Suddenly Mr. Stanford, whose company ran a bank in Antigua, made a lot of friends, spreading money to both political parties and their leaders. The legislation languished in a Senate committee until the terrorist attacks of 9/11 convinced Congress it needed to act.
Stanford, accused by the US Securities and Exchange Commission (SEC) of an $8 billion fraud, continued to give money to scores of members of Congress, as well as the Obama presidential campaign.
The campaign contributions are “one vehicle to try to influence and skew policy,” says Sheila Krumholz, executive director of the Center for Responsive Politics (CRP), which follows campaign contributions. “Often the efforts are too brazen.”
Donations of $2.4 million
In Stanford’s case, since 2000 he, his company, or its employees have delivered $2.4 million to political operations, according to Ms. Krumholz. Stanford and his wife personally gave $931,000.
Although he donated to politicians of both parties, 65 percent of his donations went to Democrats, including $31,750 from Stanford, his family, and employees to the presidential campaign of Barack Obama.

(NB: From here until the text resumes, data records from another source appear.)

(* ===== verification/Availability.v ===== *)
(** Availability profiles and the provider-neutral takeover gates
    ([sonder_runtime/domain/cluster_availability.py]).

    The evidence records with their constructors, dictionary forms and parsers,
    the replication and takeover gates, and the topology assessment.  A
    constructor takes the raw Python values and runs the checks of
    [__post_init__] in their order; a record is what a successful construction
    stores. *)
From S2P Require Import Prelude.

Local Open Scope Z_scope.

Definition CONTROL_STATE_PROTOCOL_VERSION : Z := 1.
Definition MAX_PROFILE_MEMBERS : Z := 16.
Definition MAX_REPLICA_IDS : Z := 64.
Definition MAX_EVENT_SEQUENCE : Z := Z.shiftl 1 63 - 1.
Definition _RESOURCE_KINDS : list string :=
  ["session"; "attempt"; "job"; "approval"; "memory_write"].

Inductive AvailabilityProfile := SINGLE_PC | TWO_PC.
Inductive ControlStateBackend := LOCAL_SQLITE | PER_NODE_LOCAL_SQLITE.
Inductive PartitionState := SAFE | AMBIGUOUS | MINORITY | UNAVAILABLE.

#[export] Instance AvailabilityProfile_eq_dec : EqDecision AvailabilityProfile.
Proof. solve_decision. Defined.
#[export] Instance PartitionState_eq_dec : EqDecision PartitionState.
Proof. solve_decision. Defined.

Definition profile_value (p : AvailabilityProfile) : string :=
  match p with SINGLE_PC => "single-pc" | TWO_PC => "two-pc" end.
Definition backend_value (b : ControlStateBackend) : string :=
  match b with LOCAL_SQLITE => "local-sqlite" | PER_NODE_LOCAL_SQLITE => "per-node-local-sqlite" end.
Definition partition_value (p : PartitionState) : string :=
  match p with
  | SAFE => "safe" | AMBIGUOUS => "ambiguous"
  | MINORITY => "minority" | UNAVAILABLE => "unavailable"
  end.

Definition profile_of_value (s : string) : option AvailabilityProfile :=
  if String.eqb s "single-pc" then Some SINGLE_PC
  else if String.eqb s "two-pc" then Some TWO_PC else None.
Definition partition_of_value (s : string) : option PartitionState :=
  if String.eqb s "safe" then Some SAFE
  else if String.eqb s "ambiguous" then Some AMBIGUOUS
  else if String.eqb s "minority" then Some MINORITY
  else if String.eqb s "unavailable" then Some UNAVAILABLE else None.

(** ** Field checks *)

Definition _identity (value : pyval) (field : string) : res string :=
  check_str is_identity AvailabilityProfileError
    (field +:+ " must be a bounded stable identity") value.

Definition _positive_integer (value : pyval) (field : string) (maximum : Z) : res Z :=
  check_int 1 maximum AvailabilityProfileError
    (field +:+ " must be an integer within 1.." +:+ pretty maximum) value.

Definition _protocol_version (value : pyval) (field : string) : res Z :=
  _positive_integer value field 16.

Definition _digest (value : pyval) (field : string) : res string :=
  check_str is_digest AvailabilityProfileError
    (field +:+ " must be a canonical SHA-256 digest") value.

Definition _resource_kind (value : pyval) : res string :=
  kind ← _identity value "resource_kind";
  _ ← require (mem kind _RESOURCE_KINDS) AvailabilityProfileError
        "resource_kind is not supported";
  Ok kind.

Definition _identities (values : pyval) (field : string) (maximum : Z) : res (list string) :=
  match values with
  | PTuple l =>
      _ ← require (zlen l <=? maximum) AvailabilityProfileError
            (field +:+ " must be an immutable tuple of at most " +:+ pretty maximum
             +:+ " identities");
      normalized ← mapM_res (λ v, _identity v field) l;
      _ ← require (no_dups normalized) AvailabilityProfileError
            (field +:+ " must not contain duplicates");
      Ok normalized
  | _ => throw AvailabilityProfileError
           (field +:+ " must be an immutable tuple of at most " +:+ pretty maximum
            +:+ " identities")
  end.

(** A member of the enumeration is text equal to its value, so the class test
    and the lookup by value agree. *)
Definition _profile (value : pyval) : res AvailabilityProfile :=
  match py_str value with
  | Some s =>
      if String.eqb s "single-host" then Ok SINGLE_PC
      else if String.eqb s "pooled-pair" then Ok TWO_PC
      else match profile_of_value s with
           | Some p => Ok p
           | None => throw AvailabilityProfileError "profile must be single-pc or two-pc"
           end
  | None => throw AvailabilityProfileError "profile must be a supported availability profile"
  end.

(** ** Evidence records *)

Record OwnershipScope := mk_OwnershipScope {
  os_cluster_id : string;
  os_resource_kind : string;
  os_resource_id : string;
  os_owner_id : string;
  os_epoch : Z
}.
#[export] Instance OwnershipScope_eq_dec : EqDecision OwnershipScope.
Proof. solve_decision. Defined.

Definition OwnershipScope_init
    (cluster_id resource_kind resource_id owner_id epoch : pyval) : res OwnershipScope :=
  cluster ← _identity cluster_id "cluster_id";
  kind ← _resource_kind resource_kind;
  resource ← _identity resource_id "resource_id";
  owner ← _identity owner_id "owner_id";
  e ← _positive_integer epoch "epoch" MAX_EVENT_SEQUENCE;
  Ok (mk_OwnershipScope cluster kind resource owner e).

Definition OwnershipScope_owner_epoch (s : OwnershipScope) : Z := os_epoch s.

Definition OwnershipScope_as_dict (s : OwnershipScope) : pyval :=
  PDict [(PStr "cluster_id", PStr (os_cluster_id s));
         (PStr "resource_kind", PStr (os_resource_kind s));
         (PStr "resource_id", PStr (os_resource_id s));
         (PStr "owner_id", PStr (os_owner_id s));
         (PStr "epoch", PInt (os_epoch s))].
Lemma release_db_inv db l :
  db_inv db → 1 <= ol_epoch l <= _MAX_EPOCH → db_inv (release_db db l).
Proof.
  intros [Hl He Hv] Hb. split; simpl; [..|done].
  - intros k row [Hk Hr]%lookup_delete_Some. destruct (Hl _ _ Hr) as (l' & rk & [? ? ? ? ?]).
    exists l', rk. by split; simpl; rewrite ?lookup_delete_ne, ?lookup_insert_ne.
  - intros k row. rewrite lookup_insert. case_decide; [|apply He].
    intros [= <-]. by exists (ol_epoch l), (Some (ol_token l)).
Qed.

(** ** Transitions of the file *)

#[export] Instance grant_eq_dec : EqDecision grant.
Proof. solve_decision. Defined.

(** The grant an acquisition issued, unless it returned the one in force. *)
Definition newly_issued (file : option Db) (l : OwnerLease) : option grant :=
  if decide (file_current file (OwnerLease_key l) = Some (lease_grant l)) then None
  else Some (lease_grant l).

(** Any number of handles, of any cluster and capacity, act on the file, one
    write transaction at a time; opening a handle may create a missing file. *)
Inductive journal_step (file : option Db) : option grant → option Db → Prop :=
  | journal_open cluster maximum create file' self :
      Journal_init file cluster maximum create = Ok (file', self) →
      journal_step file None file'
  | journal_acquire self kind resource owner ttl clock token file' l :
      acquire self file kind resource owner ttl clock token = Ok (file', l) →
      journal_step file (newly_issued file l) file'
  | journal_validate self lease clock file' d :
      validate self file lease clock = Ok (file', d) →
      journal_step file None file'
  | journal_renew self lease ttl clock file' l :
      renew self file lease ttl clock = Ok (file', l) →
      journal_step file None file'
  | journal_release self lease file' b :
      release self file lease = Ok (file', b) →
      journal_step file None file'
  | journal_takeover self proof owner ttl resource file' l :
      takeover self file proof owner ttl resource = Ok (file', l) →
      journal_step file (Some (lease_grant l)) file'.

Lemma stored_current db k l rk :
  stored_lease db k l rk → current_of db k = Some (lease_grant l) ∧ epoch_of db k = ol_epoch l.
Proof.
  intros Hs. unfold current_of, epoch_of. rewrite (sl_row _ _ _ _ Hs), (sl_epoch _ _ _ _ Hs).
  rewrite <-(sl_key _ _ _ _ Hs), row_to_lease_stored by apply Hs. done.
Qed.

Lemma current_stored db k g :
  db_inv db → current_of db k = Some g → ∃ l rk, stored_lease db k l rk ∧ g = lease_grant l.
Proof.
  intros Hi. unfold current_of. destruct (db_leases db !! k) as [row|] eqn:E; [|done].
  destruct (di_lease _ Hi _ _ E) as (l & rk & Hs). pose proof (sl_row _ _ _ _ Hs) as Hr.
  rewrite E in Hr. injection Hr as ->. rewrite <-(sl_key _ _ _ _ Hs) at 1.
  rewrite row_to_lease_stored by apply Hs. intros [= <-]. by exists l, rk.
Qed.

Lemma validate_same_file self file lease clock file' d :
  validate self file lease clock = Ok (file', d) → file' = file.
Proof.
  unfold validate. intros H. destruct lease as [l|]; [|by injection H].
  destruct (negb _); [by injection H|]. apply transaction_ok in H as (db & db' & -> & -> & H & _).
  apply bind_ok in H as ([[c rk]|] & _ & H); [|by injection H as ->].
  apply bind_ok in H as (n & _ & H). by injection H as ->.
Qed.

Lemma init_file file cluster maximum create file' self :
  Journal_init file cluster maximum create = Ok (file', self) →
  file' = file ∨ file = None ∧ file' = Some empty_db.
Proof.
  unfold Journal_init. intros H. apply bind_ok in H as (? & _ & H).
  apply bind_ok in H as (f1 & Hf & H). apply transaction_ok in H as (db & db' & -> & -> & H & _).
  injection H as <- _. destruct create; [|left; by injection Hf].
  right. unfold _create_schema in Hf. destruct file; [done|]. by injection Hf as <-.
Qed.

“It’s a lot of money when you consider 99 percent of the public doesn’t even give $200,” the amount needed to gain the attention of the Federal Election Commission, Krumholz says. “It makes him a big player.”
In fact, politicians of both parties have been scrambling to distance themselves from the scandal. An Obama aide says the $4,600 contribution from Stanford himself has been donated to charity. Sen. Bill Nelson (D) of Florida is going one step further, shedding money that came from Stanford or his employees.
“Bill has told his campaign he wants every thin dime associated with Stanford returned to a charity or used in some way that could help folks who were deceived by this guy,” a Nelson aide says in an e-mail.
Echoes of Madoff scandal
The same thing happened after the Madoff financial scandal broke. Mr. Madoff and his wife were also contributors to the political process, giving $238,200 since 1991, according to the CRP. His own donations, plus those of his firm, total nearly $1 million.
Federal authorities accuse Stanford of “massive” fraud centering on high-interest-rate certificates of deposit (CDs). According to the SEC, in recent weeks the Stanford Financial Group has quoted rates as high as 10 percent on a five-year CD, more than twice the highest current US rate, which bankrate.com says is less than 4 percent.
Stanford, who has not been charged with any crime, may have yet more pressing concerns. According to an ABC News report, federal authorities are investigating the banker regarding money laundering for a Mexican drug cartel. The network, on its website, says one of Stanford’s private planes was detained last year by Mexican officials, who found suspicious checks that might be drug related.
Ties to US, Antigua
In the past, the Caribbean island nation has been in the cross hairs over its money-laundering rules.
Twelve years ago, after the US imposed sanctions on the island, then-Prime Minister Lester Bird asked Stanford to help oversee a rewrite of Antigua’s money-laundering regulations.
“The embassy described it as record-gate or file-gate,” recalls Jonathan Winer, then deputy assistant secretary of State for international law enforcement. “Stanford took over the records of the offshore bank regulator, created the rules for cleaning it up, and drafted the legislation. None of us had ever seen anything like this before,” says Mr. Winer, now a senior vice president at APCO International in Washington, a global consulting firm.
Stuart Eizenstat, who was deputy secretary of the Treasury from 1999 to 2001, recalls the notoriety of Antigua as it failed to improve. Antigua appeared on a Treasury “name and shame” list during that period, but, unlike other countries, Antigua was not “shamed.”
“That list included Russia, Liechtenstein, Panama, Israel, and Antigua among countries not up to international standards,” says Mr. Eizenstat, now head of the international practice at the law firm Covington & Burling in Washington.
“Most of the other countries did change their rules, but not Antigua,” he says.
Fraud legislation stalled
Cutting down on money laundering and financial fraud became a significant interest of Rep. Mike Rogers (R) of Michigan, a former FBI agent. He introduced legislation to improve the ability of state and federal agencies to share information. With the support of the Clinton administration, it passed the House.
But when the bill reached the US Senate, it stalled.
The public-interest lobbying group Public Citizen became curious about what happened. It found Stanford had given contributions to the “soft money” accounts of then-Sen. Tom Daschle (D) of South Dakota, who was Senate minority leader, as well as other key legislators and both political parties.
“What we concluded was that it was his soft-money contribution, aimed at killing the money-laundering legislation, that got the bill killed,” says Steve Weissman, then at Public Citizen, now associate director for policy at the Campaign Finance Institute in Washington.
Representative Rogers knew from his experience at the FBI that something needed to be done, says a spokeswoman.
“If the law had been adopted, it would have surely impacted transparency and made it easier to prevent the fraud cases we’re seeing now,” she says, quoting him.